Be it cryptocurrencies, electric vehicles or unproven technology, the most annoying thing about investors is their inability to stay away from “shiny new trends”, even when they know better, according to Vanguard LifeStrategy’s team.
Short-term trends repeatedly pop up in markets, sometimes driven by external, macroeconomic elements. For example, when Joe Biden was running for president, exchange traded funds (ETFs) full of stocks expected to do well if he made it into office sprang up, the so-called ‘Biden Basket’.
More recently, themes such as cryptocurrency and non-fungible tokens (NFTs) have piqued investors interests, much to the annoyance of some managers.
Mohneet Dhir, a multi-asset product specialist at Vanguard, said that the most frustrating thing about markets was how investors “always fall for the short-term trends. Always. No matter how many times history tells them that they really need to tune out the noise.”
She said that the cryptocurrency craze was the latest example “where people just fall for these short-term fashions”.
Her mother even approached her recently about Bitcoin, asking where she could buy some having been recommended to invest by a friend, despite not knowing what it was.
She said: “It really frustrates me when people don't think about the core questions like: Why am I investing? What is my time horizon? And what are the factors I can control to make sure I get more bang for my investments?”
This the mantra of almost the entire fund management industry, promoting a focus on the long-term and ignore the distracting market noise on the way. But, Dhir said, history repeats itself and investors forget this lesson and charge into the new idea.
Dhir works on the Vanguard LifeStrategy range, which make a deliberate choice to steer clear of these types of high-risk, unproven parts of the market.
Mark Fitzgerald, head of product specialism at Vanguard, added that one of the main concerns about investors running headfirst into these short-term ideas was not only could they lose their returns, but that the experience will put them off investing altogether.
He said: “Some of these products could really damage the trust between investors and markets, that's really the concern here.”
He admitted that some of these trends, such as cryptocurrencies, were “very interesting” but said that people should differentiate between where they put their “long-term investments, which pay for their retirement or lifestyle, and differentiate that from a smaller portion for these types of investments”.
This, he said, should be set aside and given the same odds of winning as if betting on the Grand National.

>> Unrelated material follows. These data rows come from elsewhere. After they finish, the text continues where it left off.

(** ** The operations under guards *)
Inductive guard_step : tree → tree → Prop :=
| step_defer t : guard_step t (deferForkResolution t)
| step_continue t t' : 1 < deferForkResolutionDepth t →
    continueForkResolution (HK := plain_hooks) t = Ok t' → guard_step t t'
| step_accept t t' b r : header_ok t b →
    acceptBlockHeader (HK := plain_hooks) newAddon newHeader b t = Ok (t', r) → guard_step t t'
| step_remove t t' k i p : blocks_ t !! k = Some i → pprev i = Some p → isDeleted i = false →
    removeSubtree (HK := plain_hooks) k t = Ok t' → guard_step t t'
| step_update t t' : updateTips (HK := plain_hooks) t = Ok t' → guard_step t t'
| step_node t k i i' : blocks_ t !! k = Some i → same_state i i' → guard_step t (with_blocks <[k := i']> t).

Record guarded_inv t : Prop := {
  gi_state : ∃ g, btree_at g t ∧ 1 <= g.1 ∧ (g.2 = true ∨ best_work t);
  gi_work : work_grows t
}.

(** ** Every block that can be a tip has a tip above it *)
Definition can_tip_at t c : bool := match blocks_ t !! c with Some j => can_tip j | None => false end.

Lemma tip_above g t x i : btree_at g t → work_grows t → blocks_ t !! x = Some i → can_tip i = true →
  ∃ y j, y ∈ tips_ t ∧ blocks_ t !! y = Some j ∧ work_of i <= work_of j.
Proof.
  intros Hinv Hw. pose proof (bi_inv _ _ Hinv) as [[W _] _ Htips].
  remember (Z.to_nat (maxHeight (blocks_ t) - height i)) as n eqn:En. revert x i En.
  induction n as [n IH] using (well_founded_induction lt_wf). intros x i -> Hx Hc.
  destruct (decide (Exists (λ c, can_tip_at t c = true) (elements (pnext i)))) as [He|Hn].
  - apply Exists_exists in He as (c & Hcin%elem_of_elements & Hcj).
    destruct (wf_next _ W x i c) as (j & Hj & Hp); [done..|]. unfold can_tip_at in Hcj. rewrite Hj in Hcj.
    destruct (wf_prev _ W c j x) as (i' & Hi' & Hh & _); [done..|]. assert (i' = i) as -> by congruence.
    pose proof (maxHeight_ge _ _ _ Hj). pose proof (maxHeight_ge _ _ _ Hx).
    destruct (IH (Z.to_nat (maxHeight (blocks_ t) - height j)) ltac:(lia) c j eq_refl Hj Hcj) as (y & jy & ? & ? & ?).
    exists y, jy. split_and!; [done..|]. assert (isDeleted j = false) as Hd.
    { unfold can_tip in Hcj. by destruct (isDeleted j). }
    specialize (Hw c j x i Hj Hd Hp Hx). lia.
  - exists x, i. split_and!; [|done|lia]. apply Htips. exists i. split; [done|]. split; [done|].
    intros c j Hcin Hj. destruct (can_tip j) eqn:E; [|done]. exfalso. apply Hn, Exists_exists. exists c.
    unfold can_tip_at. rewrite Hj. split; [by apply elem_of_elements|done].
Qed.

Lemma best_above g t x i : btree_at g t → work_grows t → best_work t → blocks_ t !! x = Some i → can_tip i = true →
  work_of i <= tip_work t.
Proof.
  intros Hinv Hw Hbest Hx Hc. destruct (tip_above g t x i Hinv Hw Hx Hc) as (y & j & Hy & Hj & Hle).
  destruct (tip_lookup t Hinv) as (tip & it & Htip & Hit & ->). specialize (Hbest tip y it j Htip Hit Hy Hj). lia.
Qed.

(** ** The steps keep the invariant *)
Lemma guarded_keep g t' : btree_at g t' → 1 <= g.1 → (g.2 = true ∨ best_work t') → work_grows t' → guarded_inv t'.
Proof. intros. split; [|done]. by exists g. Qed.
(** C38: [AddBlock] on the Bitcoin tree is atomic and is undone by its rollback,
    with or without a guard that defers the choice of the best chain.  In a tree
    whose visible blocks have between 1 and N < 2^32 - 1 references, for a header
    below a block that has not failed and is not of the largest height, [Execute] returns.  When it fails the header
    is one that the checks reject, and the tree is as before.  When it succeeds the
    block is in the tree with the new reference, and [UnExecute] returns a tree with
    the same visible blocks, with the same status, work and references; the
    invariants of the tree and of the references hold throughout, and what is
    deferred changes at most to an update of the tips. *)
Theorem AddBlock_undo newHeader g N t b h : btree_at g t → refs_ok N t → 0 <= N < 2 ^ 32 - 1 →
  no_collision t b → hashIsPrevious b = false → safe (checkBlock b) →
  (∀ jp, blocks_ t !! getPreviousBlock b = Some jp →
    isFailed jp = false ∧ height jp < INT32_MAX ∧ safe (BlockTree.contextuallyCheckBlock (blocks_ t) (getPreviousBlock b) b)) →
  let cmd := AddBlock (HK := plain_hooks) newBtcAddon newHeader b h in
  ∃ t1 ok, Execute cmd t = Ok (t1, ok) ∧
    if (ok : bool) then
      (∃ i, visible t1 (hash_key b) = Some i ∧ header i = b ∧ h ∈ refs (addon i)) ∧ btree_at g t1 ∧ refs_ok (N + 1) t1 ∧
      ∃ t2 g', UnExecute cmd t1 = Ok t2 ∧ btree_at g' t2 ∧ (g' = g ∨ g' = after_update g) ∧ refs_ok N t2 ∧ live_like t t2
    else t1 = t ∧ rejects t b.
Proof.
  intros Hinv Hr HN Hcol Hsane Hsafe Hprev cmd. unfold cmd. cbn [Execute UnExecute AddBlock].
  assert (∀ m i, visible (with_blocks <[hash_key b := node_addRef h i]> m : tree) (hash_key b) =
    if isDeleted i then None else Some (node_addRef h i)) as Hvis.
  { intros m i. unfold visible. cbn [with_blocks blocks_]. by rewrite lookup_insert_eq. }
  destruct (visible t (hash_key b)) as [i|] eqn:Ev.
  - destruct (undo_present newHeader (g := g) N t b h i) as (E & ? & ? & t2 & ? & ? & ? & ?); [done|done|lia|done|].
    exists (with_blocks <[hash_key b := node_addRef h i]> t), true. split; [done|].
    split; [|split; [done|split; [done|exists t2, g; split_and!; auto]]].
    apply visible_inv in Ev as [Hk Hd]. exists (node_addRef h i). rewrite Hvis, Hd. split; [done|].
    split; [by apply (Hcol i Hk)|]. cbn. set_solver.
  - destruct (accept_ok (g := g) newBtcAddon newHeader t b btc_tip_level) as (t' & r & Er & Hinv' & _ & Ha & Hacc); [done..| |].
    { intros jp Hjp. by destruct (Hprev jp Hjp). }
    unfold AddBlock_Execute. rewrite getBlockIndex_visible, Ev. cbn [fmap option_fmap option_map]. rewrite Er. cbn [mbind result_bind].
    destruct Hacc as [(Hrej & -> & e & ->)|(jp & (_ & Hjp & _) & Hres & Hcase)]; [by exists t, false|].
    rewrite (Hres (proj1 (Hprev jp Hjp))) in Ha |- *. destruct Hcase as [(i & Hi & Hd & _)|Hadd].
    { by rewrite (visible_some t _ i Hi Hd) in Ev. }
    destruct (grown_ok (g := g) N t b t' _ Hr Hadd Ha eq_refl) as [n Hg]. pose proof Hg as [(Hn & Hdn & _) _ _ _ _].
    rewrite getBlockIndex_visible, (visible_some t' _ n) by done. cbn [fmap option_fmap option_map].
    unfold modify. rewrite (deref_eq _ _ _ Hn). cbn [mbind result_bind]. eexists _, true. split; [done|].
    destruct (undo_grown (g := g) N t b h t' n) as (? & ? & ?); [done|done|lia|done|]. split; [|done].
    exists (node_addRef h n). rewrite Hvis, Hdn. split; [done|]. split; [|cbn; set_solver].
    destruct Ha as (_ & n' & Hn' & Hh & _). by assert (n' = n) as -> by congruence.
Qed.
End props.
(* ===== verification/AltUtil.v ===== *)
(** * Publication data of altchain blocks ([alt-util.cpp],
    [keystone_container.cpp], [context_info_container.cpp], the command
    [CheckPublicationData] of [commands/check_pubdata.cpp])

    The context of an endorsed block is its height and its two previous
    keystones.  [GeneratePublicationData] writes it into a publication, and
    [CheckPublicationData] compares it with the block tree. *)
From Stdlib Require Import String.
From S2P Require Import Prelude Keystone BlockIndex Chain TreeAlgo PayloadsIndex BaseTree Serde Address Blocks Payloads Endorsements PopState BlockAddons StoredAddons Merkle MerklePaths AltParams StatelessValidation.

(** The nodes of an altchain: the hash of a block is its key. *)
#[export] Instance alt_block_hash : BlockHash Alt.AltBlock (list Z) := Alt.hash.
#[export] Instance alt_block_header : BlockHeader Alt.AltBlock (list Z) (list Z) := {|
  getPreviousBlock := Alt.previousBlock; makePrevHash h := h;
  hashIsPrevious b := bool_decide (Alt.hash b = Alt.previousBlock b);
  sameBlock a b := bool_decide (Alt.hash a = Alt.hash b);
  sameBlock_refl b := bool_decide_eq_true_2 (Alt.hash b = Alt.hash b) eq_refl |}.

#[export] Instance ContextInfo_eq_dec : EqDecision ContextInfoContainer.
Proof. assert (EqDecision KeystoneContainer) by solve_decision. solve_decision. Defined.

Section context.
Context {A : Type}.
Notation store := (gmap (list Z) (BlockIndex (list Z) Alt.AltBlock A)).
Implicit Types (m : store) (prev : option (list Z)).

(** ** [createFromPrevious] *)
Definition hash_of m (k : list Z) : result (list Z) := i ← deref m k; Ok (PayloadsIndex.getHash (BlockIndex.header i)).

Definition KeystoneContainer_createFromPrevious m prev (keystoneInterval : Z) : result KeystoneContainer :=
  height ← match prev with None => Ok 0 | Some k => i ← deref m k; cki32 (height i + 1) end;
  first ← getPreviousKeystoneHeight height keystoneInterval 0;
  second ← getPreviousKeystoneHeight height keystoneInterval 1;
  match prev with
  | None => Ok (mkKeystoneContainer [] [])
  | Some k =>
    firstPreviousKeystone ← getAncestor m k first;
    match firstPreviousKeystone with
    | None => Ok (mkKeystoneContainer [] [])
    | Some f =>
      firstHash ← hash_of m f;
      secondPreviousKeystone ← getAncestor m f second;
      match secondPreviousKeystone with
      | None => Ok (mkKeystoneContainer firstHash [])
      | Some s => secondHash ← hash_of m s; Ok (mkKeystoneContainer firstHash secondHash)
      end
    end
  end.
(** A pointer that is listed is erased, and nothing else. *)
Lemma erase_listed w l q : coherent w → contained w q → NoDup l → (∀ p, p ∈ l → contained w p) → q ∈ l →
  ∃ l', erase_last_item_if (λ p, ptr_eqb p q) l = (l', true) ∧ l ≡ₚ q :: l'.
Proof.
  intros Hw Hq Hn Hl Hin. destruct (erase_ptr l q Hn) as (l' & ? & ? & _); [|done|by exists l'].
  intros p Hp Ha. apply (co_address _ Hw); [by apply Hl|done|done].
Qed.

(** Adding to the contents of a block and erasing again. *)
Lemma undo_contents e c p ci m : coherent c → known e → blocks_ c !! edKey (containingHash e) = Some ci → target p = e →
  contents m = contents (emplace (id e) p (containingEndorsements (pop_of ci))) →
  contents (delete (lower_bound (id e) m) m) = contents (containingEndorsements (pop_of ci)).
Proof.
  intros Hw He Hci Et Em. destruct (co_pop _ Hw _ _ Hci) as ([Hs Hk Hid] & _).
  rewrite contents_delete, (contents_lower_bound _ _ _ Em), Em, <- contents_delete.
  apply contents_emplace_delete; [by apply known_key|done|done|]. rewrite Et.
  apply Forall_forall. intros x Hx Ex. assert (contains c (edKey (containingHash e)) x.2) as Hcx.
  { exists ci. split; [done|]. by apply list_elem_of_fmap_2. }
  destruct (co_known _ Hw _ _ Hcx) as (Hkx & Hcc & _). apply known_id; [done|done| |done].
  rewrite Forall_forall in Hid. by rewrite <- (Hid x Hx).
Qed.
(** The payloads of a loaded block are not in its ancestors, or it is marked. *)
Definition load_checks (current : list Z) (fast_load : bool) (w : world) : result unit :=
  i ← deref (blocks_ w) current;
  match (if fast_load then None else hasDuplicateIds i) with
  | Some e => invalid e
  | None =>
    if isRoot i then vassert (negb (alt_hasPayloads (addon i))) "the bootstrap block is not allowed to have payloads"
    else
      c ← isConnected i;
      if negb fast_load && c then
        mutator ← makeConnectedLeafPayloadMutator params current w;
        duplicate ← hasStatefulDuplicates mutator w;
        match duplicate with
        | Some e => if hasFlags i BLOCK_FAILED_POP then Ok () else Invalid [e; "valid-block-with-stateful-duplicates"%string]
        | None => Ok ()
        end
      else Ok ()
  end.

Definition alt_loadBlockInner (index : StoredBlockIndex Alt.AltBlock StoredAltBlockAddon) (fast_load : bool) (w : world)
    : result world :=
  vassert (negb (isLoaded_ w)) "!this->isLoaded_";;
  let w := with_loading true (isLoaded_ w) w in
  match getBlockIndex w (alt_key (PayloadsIndex.getHash (stored_header index))) with
  | None => Assert "current"
  | Some current =>
    load_checks current fast_load w;;
    w ← (if negb fast_load then
           d ← cki32 (stored_height index - i32 (mEndorsementSettlementInterval params));
           chain ← newChain (blocks_ w) (Z.max 0 d) (Some current);
           recoverEndorsements alt_key vbk_key current chain w ?! "bad-endorsements"
         else recoverEndorsementsFast alt_key vbk_key current w);
    i ← deref (blocks_ w) current;
    if negb (finalized i) then
      pl ← pl_addBlock i (payloadsIndex_ w); Ok (with_payloads (finalizedPayloadsIndex_ w) pl w)
    else
      fpl ← fpl_addBlock i (finalizedPayloadsIndex_ w); Ok (with_payloads fpl (payloadsIndex_ w) w)
  end.
(* ===== verification/AltTreeInv.v ===== *)
(** * Connecting the blocks of an altchain

    [acceptBlock] of [AltTree] connects a block with its payloads, and then the
    descendants that were waiting for it.  [acceptBlock_connects] says which blocks
    are connected afterwards, and which of them are marked as invalid because a
    payload is already in an ancestor or in a finalized block. *)
From Stdlib Require Import String.
From S2P Require Import Prelude BlockIndex Chain TreeAlgo PayloadsIndex BaseTree TreeInv BlockTree BlockTreeInv Commands PopStateMachine Serde Address Blocks Payloads Endorsements PopState BlockAddons MerklePaths AltParams StatelessValidation AltUtil AltTree.

Section connect.
Context `{Hashes} `{ProgPow} {Ext : Type} (params : AltChainParams).
Notation tree := (BaseBlockTree (list Z) (list Z) Alt.AltBlock AltBlockAddon (list Z) Ext).
Context {HK : TreeHooks (list Z) (list Z) Alt.AltBlock AltBlockAddon (list Z) Ext}.
Implicit Types (t : tree) (m : alt_store) (i j : alt_index) (k p x y h pid : list Z).

(** [isConnected], [BLOCK_HAS_PAYLOADS], [BLOCK_FAILED_POP], [BLOCK_ACTIVE] *)
Definition conn i : bool := 2 <=? level (status i).
Definition has_payloads i : bool := Z.testbit (status i) 8.
Definition failed_pop i : bool := Z.testbit (status i) 6.
Definition is_active i : bool := Z.testbit (status i) 9.
(** A chain of 61 blocks; block 11 is endorsed three times, in the VeriBlock blocks 100 and
    113 of the best chain and in one that is not known. *)
Module Example_rewards.
Definition hash (n : Z) : list Z := replicate 32 (n + 1).
Definition vbk_hash (n : Z) : list Z := replicate 12 n.
Definition endorsement (n : Z) : Endorsement := mkEndorsement [n] (hash 11) (hash 12) (vbk_hash n).
Definition alt_node (n : Z) : alt_index :=
  mkBlockIndex n (Alt.mkAltBlock (hash n) (hash (n - 1)) n n) 4 false (if n =? 0 then None else Some (hash (n - 1)))
    (if n =? 60 then ∅ else {[hash (n + 1)]}) false
    (mkAltAddon (mkPopState [] (if n =? 11 then [mkPtr 0 (endorsement 100); mkPtr 1 (endorsement 113); mkPtr 2 (endorsement 7)] else [])) [] [] []).
Definition vbk_node (n : Z) : BlockIndex (list Z) Vbk.VbkBlock VbkBlockAddon :=
  mkBlockIndex n (Vbk.mkVbkBlock n 2 [] [] [] [] 0 0 0) 4 false (if n =? 100 then None else Some (vbk_hash (n - 1)))
    (if n =? 113 then ∅ else {[vbk_hash (n + 1)]}) false newVbkAddon.
Definition vbk_tree : VbkTree.vbk_tree :=
  mkTree (list_to_map (map (λ n, (vbk_hash n, vbk_node n)) (seqZ 100 14))) {[vbk_hash 113]}
    (mkChain 100 (map (λ n, Some (vbk_hash n)) (seqZ 100 14))) 14 0 false None false true ∅ ∅ [] (mkProtecting (emptyTree ()) 0).
Definition world : alt_world :=
  mkTree (list_to_map (map (λ n, (hash n, alt_node n)) (seqZ 0 61))) {[hash 60]}
    (mkChain 0 (map (λ n, Some (hash n)) (seqZ 0 61))) 61 0 false None false true ∅ ∅ [] (mkProtecting vbk_tree 3).
Definition atv (n : Z) : ATV :=
  mkATV 1 (mkVbkTx (mkNetwork None 1) toy_address (mkCoin 1000) [] 7 (mkPublicationData 3 [] [] [n]) [] [])
    Example_popdata.path (Vbk.mkVbkBlock n 2 [] [] [] [] 0 0 0).
(** The storage of ATVs: a list of their ids. *)
#[export] Instance storage : PayloadsStorage (list Z) := {|
  storage_getATV s pid := match pid with [n] => if decide (n ∈ s) then Some (atv n) else None | _ => None end;
  storage_getVTB _ _ := None; storage_getVBK _ _ := None; writePayloads _ s := s |}.
#[local] Existing Instance Example_stateless.ct.
Definition params : AltChainParams := AltChainParamsRegTest 3.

“Again, it’s not that these things are not interesting, but there’s so much rubbish out there and there are so many inflated claims. The danger is that a bad experience with those puts people off investing altogether, or from seeking any kind of financial help”.
The way to deal with these ideas, Fitzgerald said, is to provide more education about the risks attached to these types of short-term assets in the hopes that this would “kill off a lot of these products, which do not perform the way people think that they should”.